*** Opening EXCERPTED RECORDS ***

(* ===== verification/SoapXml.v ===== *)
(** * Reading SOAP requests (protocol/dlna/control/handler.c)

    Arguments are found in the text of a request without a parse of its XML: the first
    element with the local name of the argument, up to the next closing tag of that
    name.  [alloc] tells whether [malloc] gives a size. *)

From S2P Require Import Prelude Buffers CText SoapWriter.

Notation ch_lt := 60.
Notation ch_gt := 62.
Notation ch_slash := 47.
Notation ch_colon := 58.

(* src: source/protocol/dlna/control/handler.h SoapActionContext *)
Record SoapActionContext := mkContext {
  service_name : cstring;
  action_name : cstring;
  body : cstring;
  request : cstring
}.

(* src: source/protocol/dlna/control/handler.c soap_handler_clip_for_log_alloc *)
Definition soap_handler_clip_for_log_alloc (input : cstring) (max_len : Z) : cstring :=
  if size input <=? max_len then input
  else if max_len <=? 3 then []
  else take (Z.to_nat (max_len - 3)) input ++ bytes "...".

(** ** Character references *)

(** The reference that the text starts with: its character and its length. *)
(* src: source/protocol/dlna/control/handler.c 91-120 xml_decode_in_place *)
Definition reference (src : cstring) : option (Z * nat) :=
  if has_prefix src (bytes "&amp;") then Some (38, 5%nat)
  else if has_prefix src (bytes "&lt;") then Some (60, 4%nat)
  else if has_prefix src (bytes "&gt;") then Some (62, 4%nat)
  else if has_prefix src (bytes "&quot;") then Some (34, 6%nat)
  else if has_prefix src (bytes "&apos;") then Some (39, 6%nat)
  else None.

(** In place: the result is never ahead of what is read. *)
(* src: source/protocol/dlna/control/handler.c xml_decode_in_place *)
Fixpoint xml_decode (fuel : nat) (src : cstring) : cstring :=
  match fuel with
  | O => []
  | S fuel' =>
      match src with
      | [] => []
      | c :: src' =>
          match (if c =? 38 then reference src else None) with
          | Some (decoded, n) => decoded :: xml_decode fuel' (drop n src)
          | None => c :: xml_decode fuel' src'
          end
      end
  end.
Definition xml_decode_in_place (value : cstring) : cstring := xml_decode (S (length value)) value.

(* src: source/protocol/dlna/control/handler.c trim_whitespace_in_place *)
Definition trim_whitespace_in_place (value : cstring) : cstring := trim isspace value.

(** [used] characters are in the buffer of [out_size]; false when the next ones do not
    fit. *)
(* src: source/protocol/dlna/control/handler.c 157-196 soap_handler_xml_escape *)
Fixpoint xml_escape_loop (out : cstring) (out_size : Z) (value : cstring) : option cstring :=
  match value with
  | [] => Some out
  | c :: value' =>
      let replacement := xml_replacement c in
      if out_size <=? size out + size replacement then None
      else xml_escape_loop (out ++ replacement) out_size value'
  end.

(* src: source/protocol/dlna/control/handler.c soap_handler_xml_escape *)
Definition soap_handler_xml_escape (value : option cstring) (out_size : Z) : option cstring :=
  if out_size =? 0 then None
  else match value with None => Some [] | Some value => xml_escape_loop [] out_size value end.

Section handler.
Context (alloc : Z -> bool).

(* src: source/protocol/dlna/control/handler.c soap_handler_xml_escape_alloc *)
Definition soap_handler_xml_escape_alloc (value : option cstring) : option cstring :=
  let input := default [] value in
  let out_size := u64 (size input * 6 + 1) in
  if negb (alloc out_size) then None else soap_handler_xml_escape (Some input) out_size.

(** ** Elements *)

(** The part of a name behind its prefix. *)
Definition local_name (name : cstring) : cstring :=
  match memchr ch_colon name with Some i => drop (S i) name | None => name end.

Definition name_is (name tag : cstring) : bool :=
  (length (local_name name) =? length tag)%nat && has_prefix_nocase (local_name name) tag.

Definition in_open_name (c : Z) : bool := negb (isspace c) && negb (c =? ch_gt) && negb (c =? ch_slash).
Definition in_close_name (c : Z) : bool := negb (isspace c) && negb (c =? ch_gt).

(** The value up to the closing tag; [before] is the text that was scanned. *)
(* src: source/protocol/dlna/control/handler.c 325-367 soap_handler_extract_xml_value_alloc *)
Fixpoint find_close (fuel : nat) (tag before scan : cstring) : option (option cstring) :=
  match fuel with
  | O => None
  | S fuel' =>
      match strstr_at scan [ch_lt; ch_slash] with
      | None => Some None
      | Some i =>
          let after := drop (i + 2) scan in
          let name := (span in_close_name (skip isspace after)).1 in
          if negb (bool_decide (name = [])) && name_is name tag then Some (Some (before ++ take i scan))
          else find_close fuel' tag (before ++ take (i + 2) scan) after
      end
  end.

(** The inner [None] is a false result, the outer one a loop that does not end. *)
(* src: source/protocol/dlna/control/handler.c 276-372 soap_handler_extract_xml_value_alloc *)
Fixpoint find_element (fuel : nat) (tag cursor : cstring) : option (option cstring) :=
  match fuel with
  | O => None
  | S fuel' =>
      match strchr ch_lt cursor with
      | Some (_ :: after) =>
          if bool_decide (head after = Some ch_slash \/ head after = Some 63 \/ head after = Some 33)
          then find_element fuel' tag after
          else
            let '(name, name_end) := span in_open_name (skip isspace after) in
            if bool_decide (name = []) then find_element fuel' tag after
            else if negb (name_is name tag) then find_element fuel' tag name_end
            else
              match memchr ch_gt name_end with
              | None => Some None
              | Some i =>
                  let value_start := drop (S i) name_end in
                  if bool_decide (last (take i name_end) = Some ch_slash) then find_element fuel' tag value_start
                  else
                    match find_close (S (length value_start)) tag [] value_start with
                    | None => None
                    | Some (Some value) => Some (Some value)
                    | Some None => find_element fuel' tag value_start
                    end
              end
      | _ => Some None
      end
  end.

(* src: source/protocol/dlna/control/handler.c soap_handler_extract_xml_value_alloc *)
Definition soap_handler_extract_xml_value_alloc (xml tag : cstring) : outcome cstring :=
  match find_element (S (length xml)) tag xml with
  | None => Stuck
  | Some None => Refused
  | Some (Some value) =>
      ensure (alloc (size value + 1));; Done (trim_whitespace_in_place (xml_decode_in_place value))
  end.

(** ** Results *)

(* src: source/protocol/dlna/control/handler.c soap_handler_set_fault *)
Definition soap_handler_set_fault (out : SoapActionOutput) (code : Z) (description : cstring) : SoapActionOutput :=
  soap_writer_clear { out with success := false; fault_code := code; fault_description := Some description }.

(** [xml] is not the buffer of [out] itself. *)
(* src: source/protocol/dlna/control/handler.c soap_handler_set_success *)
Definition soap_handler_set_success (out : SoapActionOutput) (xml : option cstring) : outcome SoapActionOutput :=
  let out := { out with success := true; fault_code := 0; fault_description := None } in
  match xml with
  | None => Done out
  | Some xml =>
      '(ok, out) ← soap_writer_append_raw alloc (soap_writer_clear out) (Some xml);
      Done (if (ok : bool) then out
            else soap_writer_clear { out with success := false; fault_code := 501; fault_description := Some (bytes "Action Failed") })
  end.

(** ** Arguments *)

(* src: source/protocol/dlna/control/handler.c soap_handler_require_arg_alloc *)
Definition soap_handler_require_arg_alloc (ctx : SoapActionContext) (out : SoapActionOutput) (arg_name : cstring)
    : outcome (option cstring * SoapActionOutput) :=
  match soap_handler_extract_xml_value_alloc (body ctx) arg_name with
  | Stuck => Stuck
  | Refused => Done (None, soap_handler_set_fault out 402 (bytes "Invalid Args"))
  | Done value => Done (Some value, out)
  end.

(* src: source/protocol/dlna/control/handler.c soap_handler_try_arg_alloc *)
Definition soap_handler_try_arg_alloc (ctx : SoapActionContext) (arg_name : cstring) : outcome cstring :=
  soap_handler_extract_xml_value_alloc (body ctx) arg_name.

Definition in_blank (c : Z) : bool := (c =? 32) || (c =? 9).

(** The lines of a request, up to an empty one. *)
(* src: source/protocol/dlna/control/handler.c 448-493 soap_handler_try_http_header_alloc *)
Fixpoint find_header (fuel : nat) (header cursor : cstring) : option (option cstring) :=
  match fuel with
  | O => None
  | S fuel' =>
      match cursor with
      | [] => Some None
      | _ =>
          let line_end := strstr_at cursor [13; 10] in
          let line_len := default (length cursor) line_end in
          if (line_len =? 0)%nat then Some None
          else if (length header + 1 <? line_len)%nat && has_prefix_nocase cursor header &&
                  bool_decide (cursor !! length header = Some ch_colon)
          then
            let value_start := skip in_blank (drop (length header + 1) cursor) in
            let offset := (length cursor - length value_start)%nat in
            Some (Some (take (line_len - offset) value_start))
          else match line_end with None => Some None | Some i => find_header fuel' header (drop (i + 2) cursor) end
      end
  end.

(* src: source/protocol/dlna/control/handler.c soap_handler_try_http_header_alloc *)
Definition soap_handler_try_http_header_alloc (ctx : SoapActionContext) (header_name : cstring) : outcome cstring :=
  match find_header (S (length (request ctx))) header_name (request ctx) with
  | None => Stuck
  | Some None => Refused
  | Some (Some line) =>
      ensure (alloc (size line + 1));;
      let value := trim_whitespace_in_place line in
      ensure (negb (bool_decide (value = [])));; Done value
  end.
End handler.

*** Closing EXCERPTED RECORDS ***

WORK REQUIRED:
When you reach the line with "(_ :: after) =>" in the records above, start writing out lines exactly, and stop once the line with "Definition soap_handler_set_fault (out" has been written; include nothing else.

TASK OUTPUT:
      | Some (_ :: after) =>
          if bool_decide (head after = Some ch_slash \/ head after = Some 63 \/ head after = Some 33)
          then find_element fuel' tag after
          else
            let '(name, name_end) := span in_open_name (skip isspace after) in
            if bool_decide (name = []) then find_element fuel' tag after
            else if negb (name_is name tag) then find_element fuel' tag name_end
            else
              match memchr ch_gt name_end with
              | None => Some None
              | Some i =>
                  let value_start := drop (S i) name_end in
                  if bool_decide (last (take i name_end) = Some ch_slash) then find_element fuel' tag value_start
                  else
                    match find_close (S (length value_start)) tag [] value_start with
                    | None => None
                    | Some (Some value) => Some (Some value)
                    | Some None => find_element fuel' tag value_start
                    end
              end
      | _ => Some None
      end
  end.

(* src: source/protocol/dlna/control/handler.c soap_handler_extract_xml_value_alloc *)
Definition soap_handler_extract_xml_value_alloc (xml tag : cstring) : outcome cstring :=
  match find_element (S (length xml)) tag xml with
  | None => Stuck
  | Some None => Refused
  | Some (Some value) =>
      ensure (alloc (size value + 1));; Done (trim_whitespace_in_place (xml_decode_in_place value))
  end.

(** ** Results *)

(* src: source/protocol/dlna/control/handler.c soap_handler_set_fault *)
Definition soap_handler_set_fault (out : SoapActionOutput) (code : Z) (description : cstring) : SoapActionOutput :=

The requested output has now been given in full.